How these objectives were achieved

Objective One

This was achieved by scraping the metadata for all the items in a scraped archive using the OAI-PMH protocol. This metadata was then used to produce metadata for each item, that Simple DL can understand, by examining each element in the original metadata and mapping that element to an equivalent element understood by SimpleDL. Key metadata elements such as identifier were modified to correctly reflect the new location of that item now stored in the Simple DL repository. Once the metadata has been correctly produced for an archive, that archive was then compressed and inserted into its correct position in the Simple DL flat file format repository.

Objective Two

This was achieved through the use of a simple function that checked to see up to what version a scraped archive has been scraped up to and hence store it accordingly. A hashing function is used on each of the items being ingested and the result of that hash is compared with the corresponding hash for the item in the previous version, if different that item is tagged as modified in the metadata. The total items ingested is recorded at the end of the ingestion process and that is compared with the total number of items for the previous version of the archive. The difference is recorded in the metadata.

Objective Three

Due to the OAI-PMH protocol producing metadata for all items in an archive this can be used to compare which items are not present in the scraped archive that should be. If it was found that an item was not present in the scraped archive the link to that item in the original archive is recorded by the Ingestor. At the end of the ingestion process the Ingestor returns a text file containing all the links of items that were not present in the scraped archive that should be.

Objective four

Multithreading was leveraged for the metadata scraping as well as the ingestion process to improve performance since archives can become rather large and processing each item sequentially wastes unnecessary time especially if one wants to mass scrape archives.

Evaluation

Due to the Ingestor being a backend tool no user testing could be done. Instead automated testing was done through the use of a python script. Test archives were used and augmented to see if the ingestion tool could process these changes between archives.
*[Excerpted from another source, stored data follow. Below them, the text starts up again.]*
(* ===== verification/DeepCopyWitness.v ===== *)
(** * A Sidekick on the heap

    A resource whose status has a map, and its deep copy. *)

From S2P Require Import Prelude Types Json DeepCopy DeepCopyProps.

(** Library values: plain data, or a pointer to it. *)
Inductive ex_lib_repr (h : heap) : gv → tree → gset loc → Prop :=
| ex_lib_plain j : ex_lib_repr h (VPlain j) (TData j) ∅
| ex_lib_ref l j : h !! l = Some (CVal (VPlain j)) →
    ex_lib_repr h (VRef l) (TRef (TData j)) {[l]}.

Definition ex_lib_copy (v : gv) : go gv := match v with VPlain _ => assign v | _ => new assign v end.

#[export, refine] Instance ex_LibraryTypes : LibraryTypes :=
  {| lib_repr _ := ex_lib_repr; lib_DeepCopyInto _ := ex_lib_copy |}.
Proof.
  - intros _ h v tr L [|l j Hl]; [set_solver|]. apply elem_of_dom_2 in Hl. set_solver.
  - intros _ h h' v tr L [|l j Hl] Hf; constructor. rewrite Hf by set_solver. done.
  - intros _ h v tr L [j|l j Hl].
    + exists h, (VPlain j), ∅. split_and!; [done|done|constructor|set_solver].
    + exists (<[fresh (dom h) := CVal (VPlain j)]> (<[fresh (dom h) := CVal VNil]> h)),
        (VRef (fresh (dom h))), {[fresh (dom h)]}.
      pose proof (is_fresh (dom h)). split_and!; [|by rewrite insert_insert_eq; apply fresh_subseteq
        |constructor; by rewrite lookup_insert_eq|set_solver].
      unfold ex_lib_copy, new, mbind, go_bind, load_cell, alloc, store_cell. by rewrite Hl.
Defined.

(** The zero value of a type. *)
Fixpoint zero_value (t : ty) : gv :=
  match t with
  | TyPtr _ | TySlice _ | TyMap _ => VNil
  | TyStruct fs => VStruct (map (prod_map id zero_value) fs)
  | _ => VPlain JNull
  end.

Definition ex_status_value : gv :=
  VStruct [("Leader", zero_value LeaderStatus_ty); ("Pod", VPlain (JStr "Running"));
           ("Phase", VPlain (JStr "Current")); ("ObservedGeneration", VPlain (JNum 1));
           ("Conditions", VNil); ("ContainerRestartCountsPerPod", VNil); ("FailureCount", VRef 2%positive)].

Definition ex_heap : heap :=
  {[ 1%positive := CVal (VStruct [("TypeMeta", VPlain (JStr "Sidekick")); ("ObjectMeta", VRef 3%positive);
                           ("Spec", zero_value SidekickSpec_ty); ("Status", ex_status_value)]);
     2%positive := CMap [("uid-1", VPlain (JBool true))];
     3%positive := CVal (VPlain (JStr "demo/side")) ]}.

Lemma ex_heap_repr : ∃ tr L, repr ex_heap (TyPtr Sidekick_ty) (VRef 1) tr L.
Proof.
  eexists _, _. eapply repr_ptr; [reflexivity|]. apply repr_struct; [reflexivity|].
  repeat match goal with
  | |- repr_all _ [] [] _ _ => constructor
  | |- repr_all _ _ _ _ _ => eapply repr_all_cons
  | |- repr _ _ VNil _ _ => apply repr_nil; reflexivity
  | |- repr _ _ (VRef 2) _ _ => eapply (repr_map _ _ _ ["uid-1"] [VPlain (JBool true)]); [reflexivity|reflexivity|]
  | |- repr _ (TyLib _) (VRef 3) _ _ => apply repr_lib, ex_lib_ref; reflexivity
  | |- repr _ (TyLib _) _ _ _ => apply repr_lib, ex_lib_plain
  | |- repr _ TyPlain _ _ _ => apply repr_plain
  | |- repr _ _ (VStruct _) _ _ => apply repr_struct; [reflexivity|]
  | |- repr _ ?t ?v _ _ =>
      let t' := eval hnf in t in let v' := eval hnf in v in
      progress (change t with t'; change v with v')
  | |- _ => progress cbn
  end.
Qed.

Lemma sidekick_deepcopy_isolated_witness :
  ∃ tr L, repr ex_heap (TyPtr Sidekick_ty) (VRef 1) tr L ∧
    isolates (TyPtr Sidekick_ty) Sidekick_DeepCopyObject ex_heap (VRef 1) tr L.
Proof.
  destruct ex_heap_repr as (tr & L & H). exists tr, L. split; [exact H|].
  exact (sidekick_deepcopy_isolated ex_heap (VRef 1) tr L H).
Defined.
(* ===== verification/SchemeWitness.v ===== *)
(** * Concrete schemes *)

From S2P Require Import Prelude Effects Types Cluster Crds Scheme SchemeProps.

(** The client-go scheme, reduced to the core kinds of the operator. *)
Definition ex_core : Builder :=
  {| b_GroupVersion := ("", "v1"); b_Registered := [map core_type ["Pod"; "Secret"; "Namespace"]] |}.
Definition ex_clientgo : registration := Builder_AddToScheme ex_core.
Definition ex_scheme : Scheme :=
  match ex_clientgo NewScheme with Returned s => s | Panicked _ => NewScheme end.

Lemma ex_clientgo_registers : clientgo_registers ex_clientgo ex_scheme.
Proof.
  split.
  - assert (Hr : match ex_clientgo NewScheme with Returned _ => true | Panicked _ => false end = true)
      by (vm_compute; reflexivity).
    unfold ex_scheme. destruct (ex_clientgo NewScheme); [reflexivity|discriminate].
  - apply Forall_forall. repeat (constructor; [vm_compute; reflexivity|]). constructor.
  - apply (bool_decide_eq_true_1 (map_Forall (λ g (_ : gotype),
      gvk_Group g ∉ map (λ b, (b_GroupVersion b).1) operator_builders) (gvkToType ex_scheme))).
    vm_compute. reflexivity.
  - intros t t' Ht%list_elem_of_In HE. cbn in Ht. destruct_or? Ht; destruct HE as [E|E]; subst t;
      vm_compute in E; by inversion E.
Qed.

(** A new scheme, and one that has another type for the kind. *)
Lemma install_registers_witness :
  (∃ s', Install NewScheme = Returned s' ∧ Scheme_New s' sidekick_kind = Ok (sidekick_type "Sidekick")) ∧
  (∃ m, Install {| gvkToType := {[ sidekick_kind := core_type "Pod" ]}; typeToGVK := ∅; unversionedTypes := ∅;
                   unversionedKinds := ∅; observedVersions := [] |} = Panicked m).
Proof.
  split.
  - destruct (proj1 (install_registers NewScheme)) as (s' & E & _ & Hn & _); [split; intros gvk t t' _ Hl; exfalso; revert Hl; apply lookup_empty_Some|].
    exists s'. split; assumption.
  - eapply (proj2 (install_registers _)); [apply lookup_singleton_eq|discriminate].
Defined.

(* ===== verification/ClientsetWitness.v ===== *)
(** * Concrete calls and configurations *)

From S2P Require Import Prelude Effects GoStd Types Crds Leader Fixtures Clientset ClientsetProps.

(** No field selector asks for a name, no label selector restricts. *)
#[export] Instance ex_Selectors : Selectors :=
  {| exact_name _ := None; parse_labels _ := Ok (λ _, true) |}.

(** Clients that are their configurations. *)
#[export] Instance ex_RestLibrary : RestLibrary :=
  {| http_client := unit; rest_client := Config; discovery_client := Config;
     DefaultKubernetesUserAgent := "sidekick"; HTTPClientFor _ := Ok tt;
     RESTClientForConfigAndClient c _ := Ok c; NewDiscoveryClientForConfigAndClient c _ := Ok c |}.

Definition ex_list_options (seconds : Z) : ListOptions :=
  {| lo_LabelSelector := ""; lo_FieldSelector := ""; lo_Watch := false;
     lo_TimeoutSeconds := Some seconds |}.

Definition ex_Config (qps burst : Z) : Config :=
  {| cfg_UserAgent := ""; cfg_QPS := qps; cfg_Burst := burst; cfg_RateLimiter := None;
     cfg_GroupVersion := None; cfg_APIPath := ""; cfg_NegotiatedSerializer := "" |}.


(** A get without a name. *)
Lemma unaddressed_call_not_sent_witness : ∃ e, send (typed_request "demo" (CGet "" JNull)) = Err e.
Proof. apply (unaddressed_call_not_sent "demo" (CGet "" JNull)). reflexivity. Defined.

Lemma list_timeout_exact_witness :
  list_timeout (ex_list_options 30) = 30000000000 ∧
  list_timeout (ex_list_options 9223372037) ≠ 9223372037000000000.
Proof.
  split; [apply (proj2 (list_timeout_exact (ex_list_options 30) 30 eq_refl)); lia|].
  intros E. apply (proj1 (list_timeout_exact (ex_list_options 9223372037) 9223372037 eq_refl)) in E. lia.
Defined.

(** A rate needs a burst. *)
Lemma clientset_configured_witness :
  (∃ e, NewForConfig (ex_Config 5 0) = Err e) ∧
  (∃ cs, NewForConfig (ex_Config 5 10) = Ok cs ∧ cs_appsV1alpha1 cs = group_config (ex_Config 5 10)).
Proof.
  split.
  - apply (proj1 (clientset_configured (ex_Config 5 0) (tt : @http_client ex_RestLibrary) ltac:(discriminate) eq_refl)).
    split; [reflexivity|cbn; lia].
  - apply (proj2 (clientset_configured (ex_Config 5 10) (tt : @http_client ex_RestLibrary) ltac:(discriminate) eq_refl)).
    + intros (_ & _ & Hb). cbn in Hb. lia.
    + reflexivity.
    + intros c'. eexists. reflexivity.
Defined.
(** * DailyAI: the deduplication and ranking pipeline

    A shallow embedding of [src/models/tweet.py],
    [src/processors/deduplication.py] and [src/processors/ranking.py],
    with the conversion of [src/collectors/x_collector.py], the tables of
    [src/storage/db_manager.py] and the stored part of the daily run of
    [src/main.py], and the properties of the pipeline proved over it.

    Modelling conventions.
    - A Python [str] is a [string]; a Python [int] is a [Z].
    - A Python [float] is an exact rational [Q]: rounding, overflow, NaN and
      infinities of binary64 are outside the model.  Equality of floats is
      [Qeq], written [==].
    - [math.exp] is a library function, taken as a parameter of the ranking
      section, a total function on the rationals (its [OverflowError] on
      large arguments belongs to binary64).
    - A [dict] keyed by strings whose order is irrelevant (the weights) is a
      [gmap string Q]; the insertion-ordered [score_components] dict is an
      association list.
    - A [Tweet] object lives in a store addressed by references; [rank]
      mutates the store in place and returns a list of references.
      [deduplicate] reads the items and writes none, so it is given the
      list of the items themselves.
    - A raised exception is a value of [exn]; a computation that may raise
      returns a [result].
    - A table of the SQLite database is a [gmap] from the primary key to
      the row; a method that catches its exceptions returns the committed
      table with its answer.  Failures of the connection or of the disk
      are outside the model. *)

From Stdlib Require Import ZArith QArith Qround Qabs String Ascii DecimalString List Permutation Sorted Lia Lqa.
From stdpp Require Import gmap strings list fin_maps.

Local Open Scope string_scope.
Local Open Scope list_scope.

(** ** The item record ([src/models/tweet.py]) *)

(** A [datetime]: the wall-clock reading in microseconds since the epoch,
    and the UTC offset of its [tzinfo] in microseconds ([None] for a naive
    value). *)
Record datetime := mk_datetime {
  wall_us : Z;
  tzinfo : option Z
}.

(** [d.replace(tzinfo=timezone.utc)]: the reading is kept, the zone is
    replaced. *)
Definition replace_tzinfo_utc (d : datetime) : datetime :=
  {| wall_us := wall_us d; tzinfo := Some 0%Z |}.

(** [(a - b).total_seconds()] for two aware values. *)
Definition total_seconds_between (a b : datetime) : Q :=
  let off d := match tzinfo d with Some o => o | None => 0%Z end in
  inject_Z ((wall_us a - off a) - (wall_us b - off b)) / inject_Z 1000000.

Module Tweet.
(** The dataclass [Tweet].  [created_at] is [None] for any value that is
    not a [datetime]; an engagement field is [None] when the attribute
    holds Python's [None]. *)
Record t := mk {
  id : string;
  author : string;
  author_fullname : string;
  content : string;
  created_at : option datetime;
  url : string;
  platform : string;
  likes : option Z;
  retweets : option Z;
  replies : option Z;
  quotes : option Z;
  referenced_urls : list string;
  media_urls : list string;
  rank_score : option Q;
  rank_reason : option string
}.
(** * Near-Earth objects and close approaches: models, loaders, writers

    A shallow embedding of [models.py], [extract.py] and [write.py].  Python
    values are an inductive type, exceptions are the [Raise] branch of a
    result monad, keyword-argument dictionaries are finite maps, and floats
    are IEEE binary64 numbers (the kernel's primitive floats). *)

From Stdlib Require Import ZArith String Ascii PrimFloat DecimalString.
From stdpp Require Import gmap strings list fin_maps sorting.

Open Scope string_scope.

(** ** Python values, exceptions and builtins *)

Module Py.

(** The exceptions the modelled code can raise. *)
Inductive exn : Set :=
| KeyError | ValueError | IndexError | TypeError
| AttributeError | StopIteration | OverflowError.

(** A computation either returns or raises. *)
Inductive result (A : Type) : Type :=
| Ok (a : A)
| Raise (e : exn).
Global Arguments Ok {A} a.
Global Arguments Raise {A} e.

Global Instance result_ret : MRet result := fun A a => Ok a.
Global Instance result_bind : MBind result := fun A B f m =>
  match m with
  | Ok a => f a
  | Raise e => Raise e
  end.

(** The scalars that [csv.reader] (strings only) and [json.load] (null,
    booleans, numbers, strings) hand to the constructors as raw fields. *)
Inductive value : Set :=
| VNone
| VBool (b : bool)
| VInt (z : Z)
| VFloat (f : float)
| VStr (s : string).

(** [not v]: Python's truth test, negated. *)
Definition py_not (v : value) : bool :=
  match v with
  | VNone => true
  | VBool b => negb b
  | VInt z => Z.eqb z 0
  | VFloat f => PrimFloat.eqb f zero
  | VStr s => String.eqb s ""
  end.

(** [v == 'lit'] for a string literal: only a string is equal to a string. *)
Definition eq_str (v : value) (lit : string) : bool :=
  match v with
  | VStr s => String.eqb s lit
  | _ => false
  end.

(** Conversions between floats and text are Python builtins; they are an
    interface of the model.  [None] stands for the exception the builtin
    raises ([ValueError] for a string, [OverflowError] for an integer). *)
Class FloatText : Type := {
  float_of_str : string -> option float;
  float_of_int : Z -> option float;
  (** [repr] of a finite float. *)
  float_repr : float -> string;
  (** [format(x, '.2f')]. *)
  float_fixed2 : float -> string
}.

(** [str(x)] for a float. *)
Definition float_str {FT : FloatText} (f : float) : string :=
  if is_nan f then "nan"
  else if PrimFloat.eqb f infinity then "inf"
  else if PrimFloat.eqb f neg_infinity then "-inf"
  else float_repr f.

(** [float(v)]. *)
Definition py_float {FT : FloatText} (v : value) : result float :=
  match v with
  | VNone => Raise TypeError
  | VBool b => Ok (if b then one else zero)
  | VInt z => match float_of_int z with
              | Some f => Ok f
              | None => Raise OverflowError
              end
  | VFloat f => Ok f
  | VStr s => match float_of_str s with
              | Some f => Ok f
              | None => Raise ValueError
              end
  end.

Definition bool_str (b : bool) : string := if b then "True" else "False".

Definition int_str (z : Z) : string := NilZero.string_of_int (Z.to_int z).

(** [str(v)], also what an f-string placeholder renders. *)
Definition py_str {FT : FloatText} (v : value) : string :=
  match v with
  | VNone => "None"
  | VBool b => bool_str b
  | VInt z => int_str z
  | VFloat f => float_str f
  | VStr s => s
  end.

(** [d[k]] on a keyword-argument dictionary. *)
Definition getkey {A} (d : gmap string A) (k : string) : result A :=
  match d !! k with
  | Some v => Ok v
  | None => Raise KeyError
  end.

(** [l[i]] for a non-negative index. *)
Definition getitem {A} (l : list A) (i : nat) : result A :=
  match l !! i with
  | Some v => Ok v
  | None => Raise IndexError
  end.

(** [l.index(x)]: the position of the first element equal to [x]. *)
Fixpoint index {A} (eqb : A -> string -> bool) (l : list A) (x : string)
  : result nat :=
  match l with
  | [] => Raise ValueError
  | y :: l' => if eqb y x then Ok 0 else i ← index eqb l' x; Ok (S i)
  end.

End Py.
Import Py.

(** ** helpers.py *)

Module Helpers.

(** A naive [datetime.datetime]. *)
Record datetime : Set := mkDatetime {
  year : nat; month : nat; day : nat;
  hour : nat; minute : nat; second : nat; microsecond : nat
}.

Definition dec (n : nat) : string := NilZero.string_of_uint (Nat.to_uint n).

Fixpoint zeros (n : nat) : string :=
  match n with
  | O => ""
  | S n' => String "0" (zeros n')
  end.

(** ['%0wd' % n]. *)
Definition zfill (w n : nat) : string :=
  let s := dec n in zeros (w - String.length s) ++ s.

Definition date_part (d : datetime) : string :=
  zfill 4 (year d) ++ "-" ++ zfill 2 (month d) ++ "-" ++ zfill 2 (day d).

Definition hm_part (d : datetime) : string :=
  zfill 2 (hour d) ++ ":" ++ zfill 2 (minute d).

(** [str(d)], the default representation of a datetime: it always has
    seconds, and microseconds when they are not zero. *)
Definition datetime_str (d : datetime) : string :=
  date_part d ++ " " ++ hm_part d ++ ":" ++ zfill 2 (second d)
  ++ (if Nat.eqb (microsecond d) 0 then "" else "." ++ zfill 6 (microsecond d)).
(** * LinkedIn-Post-Generator-Server: the four request handlers of [server.js]

    A shallow embedding of [src/server.js].  The handlers are sequential
    [async] functions that talk to four collaborators: the Supabase admin
    client (auth and the tables [users] and [scan_logs]), the [rss-parser]
    instance, [axios] (the completion API) and the process environment.

    - The two tables are state ([World]); every call that leaves the process
      is appended to a [trace], so that "no call was made" is a statement
      about the trace.
    - What a collaborator answers is not decided by this repository: it is
      read from an [Env] of oracles.  An answer is an [outcome]: the awaited
      promise resolves ([Returns]) or rejects ([Throws]).
    - Handlers run in the monad [M]: state passing plus exceptions, where the
      state survives a [throw] (an effect that happened before a rejection
      stays done), with [try_catch] for the source's [try]/[catch] blocks.

    Modelling decisions, all on the side of the collaborators:
    - a JSON field of the request body is either missing ([None], the
      source's [undefined]) or has the type the handler expects;
    - strings hold UTF-8 text;
    - timestamps are milliseconds since the epoch ([Z]); [toISOString]
      followed by [new Date(...)] or by the store's comparison is the
      identity on them;
    - the rules of the server's time zone are the runtime's: [LocalTZA] is
      read from the [Env], and [setHours] is computed from it the way
      ECMAScript defines it, so that daylight saving is whatever the zone
      has;
    - within one request the parser answers the same URL the same way. *)

From Stdlib Require Import ZArith List String Ascii Bool Lia.
Import ListNotations.

Local Open Scope string_scope.
Local Open Scope Z_scope.

(** ** The JavaScript operators the handlers use *)

Module JS.

(** A value that is a string or [undefined]. *)
Definition value : Type := option string.

(** String conversion inside a template literal. *)
Definition ToString (v : value) : string :=
  match v with
  | Some s => s
  | None => "undefined"
  end.

(** [!v] is false exactly for a non-empty string. *)
Definition truthy (v : value) : bool :=
  match v with
  | Some (String _ _) => true
  | _ => false
  end.

(** [a || b] *)
Definition or (a b : value) : value :=
  if truthy a then a else b.

(** [a || 'literal'], whose value is always a string. *)
Definition or_str (a : value) (d : string) : string :=
  match a with
  | Some (String c s) => String c s
  | _ => d
  end.
(** [memcpy] of [n] blocks into the middle of a buffer replaces exactly those. *)
Lemma chunk_splice k data s n bs i :
  length bs = (n * k)%nat -> ((s + n) * k <= length data)%nat ->
  chunk k (take (s * k) data ++ bs ++ drop ((s + n) * k) data) (Z.of_nat i) =
  if decide (s <= i < s + n)%nat then chunk k bs (Z.of_nat (i - s)) else chunk k data (Z.of_nat i).
Proof.
  intros Hbs Hlen. unfold chunk. rewrite !Nat2Z.id. apply list_eq. intros j.
  destruct (decide (j < k)%nat) as [Hj|Hj].
  2:{ rewrite lookup_take_ge by lia. case_decide; rewrite lookup_take_ge by lia; done. }
  assert (length (take (s * k) data) = s * k)%nat by (rewrite length_take; nia).
  rewrite lookup_take_lt, lookup_drop by lia. case_decide as Hi.
  - rewrite lookup_take_lt, lookup_drop by lia.
    rewrite lookup_app_r, lookup_app_l by nia. f_equal. nia.
  - rewrite lookup_take_lt, lookup_drop by lia. destruct (decide (i < s)%nat).
    + rewrite lookup_app_l, lookup_take_lt by nia. done.
    + rewrite lookup_app_r, lookup_app_r, lookup_drop by nia. f_equal. nia.
Qed.

Lemma length_mjoin_const {A B} (f : A -> list B) k l :
  (forall x, x ∈ l -> length (f x) = k) -> length (mjoin (f <$> l)) = (length l * k)%nat.
Proof.
  intros H. induction l as [|x l IH]; [done|]. rewrite fmap_cons.
  change (mjoin (f x :: (f <$> l))) with (f x ++ mjoin (f <$> l)).
  rewrite length_app, IH, H by set_solver. simpl. lia.
Qed.

(** A block of a prefix or of a suffix of a buffer. *)
Lemma chunk_drop k data s i :
  chunk k (drop (s * k) data) (Z.of_nat i) = chunk k data (Z.of_nat (s + i)).
Proof. unfold chunk. rewrite drop_drop, !Nat2Z.id. do 2 f_equal. lia. Qed.

Lemma chunk_take k data n i :
  (i < n)%nat -> chunk k (take (n * k) data) (Z.of_nat i) = chunk k data (Z.of_nat i).
Proof.
  intros Hi. unfold chunk. rewrite Nat2Z.id, skipn_firstn_comm, take_take. f_equal. nia.
Qed.

#[export] Hint Rewrite @length_app @length_take @length_drop @length_zeros
  @length_le_split @length_insert @length_replicate @length_fmap : len.

(** Lists indexed by machine integers. *)
Lemma length_zset {A} i (x : A) l : length (zset i x l) = length l.
Proof. apply length_insert. Qed.

Lemma zget_zset {A} (d : A) i j x l :
  0 <= i < Z.of_nat (length l) -> 0 <= j ->
  zget d (zset i x l) j = if i =? j then x else zget d l j.
Proof.
  intros Hi Hj. unfold zget, zset.
  rewrite !nth_lookup. destruct (Z.eqb_spec i j) as [->|Hne].
  - rewrite list_lookup_insert_eq by lia. done.
  - rewrite list_lookup_insert_ne by lia. done.
Qed.
#[export] Hint Rewrite @length_zset : len.

(** Byte images are reasoned about through the lemmas above. *)
#[global] Arguments pack : simpl never.
#[global] Arguments unpack : simpl never.
#[global] Arguments zeros : simpl never.
#[global] Arguments zero_padded : simpl never.
#[global] Arguments chunk : simpl never.

(** Appending to the used prefix of a log. *)
Lemma take_zset_append {A} (l : list A) (n : nat) (x : A) :
  (n < length l)%nat -> take (S n) (zset (Z.of_nat n) x l) = take n l ++ [x].
Proof.
  intros Hn. unfold zset. rewrite Nat2Z.id.
  rewrite (take_S_r _ _ x) by (apply list_lookup_insert_eq; exact Hn).
  rewrite take_insert_ge by lia. reflexivity.
Qed.

Lemma zget_take {A} (d : A) (l : list A) (n i : nat) x :
  take n l !! i = Some x -> zget d l (Z.of_nat i) = x.
Proof.
  intros H. unfold zget. rewrite Nat2Z.id. apply nth_lookup_Some.
  apply lookup_take_Some in H as [H _]. exact H.
Qed.

Lemma zget_lookup {A} (d : A) l i x : l !! i = Some x -> zget d l (Z.of_nat i) = x.
Proof. intros H. unfold zget. rewrite Nat2Z.id. apply nth_lookup_Some, H. Qed.
(* ===== verification/AtomicStore.v ===== *)
(** * Crash-atomic stores: the contract and what a client may conclude

    Both double-buffered stores (snapshot store, input journal) promise the
    same thing about publishing a value: whatever fails on the way, what a
    later load finds is either the old value or the complete new one, and a
    publication that reported success is the one that is found.  [AtomicStore]
    states the promise; the section below draws the consequence for a client
    that publishes again and again over power cuts and reboots. *)
From Stdlib Require Import ZArith Lia.
From S2P Require Import Prelude.
Open Scope Z_scope.

Class AtomicStore {D A V : Type} (inv : D -> Prop) (valid : A -> Prop)
    (publish : D -> A -> Z * D) (view : D -> V) (stored : A -> V) := {
  publish_inv d a : inv d -> valid a -> inv (publish d a).2;
  publish_atomic d a : inv d -> valid a ->
    view (publish d a).2 = view d \/ view (publish d a).2 = stored a;
  publish_durable d a : inv d -> valid a -> (publish d a).1 = 0 ->
    view (publish d a).2 = stored a }.

Section client.
Context {D A V : Type} {inv : D -> Prop} {valid : A -> Prop}
  {publish : D -> A -> Z * D} {view : D -> V} {stored : A -> V}
  `{!AtomicStore inv valid publish view stored}.

(** A history of publications: what each returned, and the final device. *)
Fixpoint publish_all (d : D) (xs : list A) : list Z * D :=
  match xs with
  | [] => ([], d)
  | a :: xs =>
      let '(rc, d) := publish d a in
      let '(rcs, d) := publish_all d xs in (rc :: rcs, d)
  end.

(** What may be found afterwards: an acknowledged publication forgets
    everything before it, an unacknowledged one adds a possibility. *)
Fixpoint candidates (cand : list V) (xs : list A) (rcs : list Z) : list V :=
  match xs, rcs with
  | a :: xs, rc :: rcs =>
      candidates (if rc =? 0 then [stored a] else stored a :: cand) xs rcs
  | _, _ => cand
  end.

Lemma publish_all_candidates d xs cand :
  inv d -> Forall valid xs -> view d ∈ cand ->
  view (publish_all d xs).2 ∈ candidates cand xs (publish_all d xs).1 /\
  inv (publish_all d xs).2.
Proof.
  revert d cand; induction xs as [|a xs IH]; intros d cand Hinv Hv Hc; [done|].
  inv Hv. simpl.
  pose proof (publish_inv d a Hinv H1) as Hi.
  pose proof (publish_atomic d a Hinv H1) as Ha.
  pose proof (publish_durable d a Hinv H1) as Hd.
  destruct (publish d a) as [rc d1]. simpl in *.
  destruct (Z.eqb_spec rc 0) as [->|].
  - specialize (IH d1 [stored a] Hi H2).
    destruct (publish_all d1 xs); simpl in *. apply IH. rewrite Hd by done. set_solver.
  - specialize (IH d1 (stored a :: cand) Hi H2). 
    destruct (publish_all d1 xs); simpl in *.
    rewrite (proj2 (Z.eqb_neq rc 0)) by done. apply IH.
    destruct Ha as [-> | ->]; set_solver.
Qed.

(** If some publication was acknowledged, nothing older than it comes back. *)
Lemma candidates_after_ack cand xs rcs a :
  length xs = length rcs -> candidates cand (xs ++ [a]) (rcs ++ [0]) = [stored a].
Proof.
  revert cand rcs; induction xs as [|x xs IH]; intros cand [|rc rcs] [=]; simpl; auto.
Qed.
End client.
(** When the superblock cannot be read [snapshot_store_begin] takes the store
    for empty and chooses slot 0: the next page is written over the active
    checkpoint, which is lost. *)
Lemma superblock_read_error_loses :
  let st := example_store flaky_device in
  let d1 := (save st flaky_fresh (5, [example_page 4096])).2 in
  let w := (snapshot_store_begin (& st) (failing d1) 6 (& writer_none)).2 in
  checkpoint_view st d1 = inr (5, [example_page 4096]) /\
  checkpoint_view st (add_pages st d1 w [example_page 8192]).1.2 = inl SNAPSHOT_ERR_CRC.
Proof. vm_compute. split; reflexivity. Qed.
In total four test cases were performed:

Test One: Ingestion

Two archives of size 133 and 1117 items were ingested. This test was passed all correct metadata was produced in the correct hierarchy.

Test Two: Versioning

The same archive was ingested 4 times however before each ingestion that archive was augmented by either add/removing items or modifying items in the archive. The results being the Ingestor was able to successfully detect and document changes between archives

Test case Three: Performance

Tests were run on archives of different sizes and the execution time for each of those were recorded. The largest archive ingested contained 35 681 items which the Ingestor was able to ingest in around 51.84 seconds.

Test Four: Simple DL Integation

The metadata produced by the Ingestor was run through the Simple DL indexing engine to see if data could be processed by Simple DL. The result being that it was processable by Simple DL.

Conclusion and Future Work

The Ingestor was successfully able to Ingest and version archives quickly and efficiently and hence should allow for increased scalability for the Archive Of Archives. Future work could include adding more threading to the Ingestor to allow it to ingest multiple archives at once as well as improving the versioning system to detect precise changes in digital objects, for example what exactly and where the modification took place in a digital object.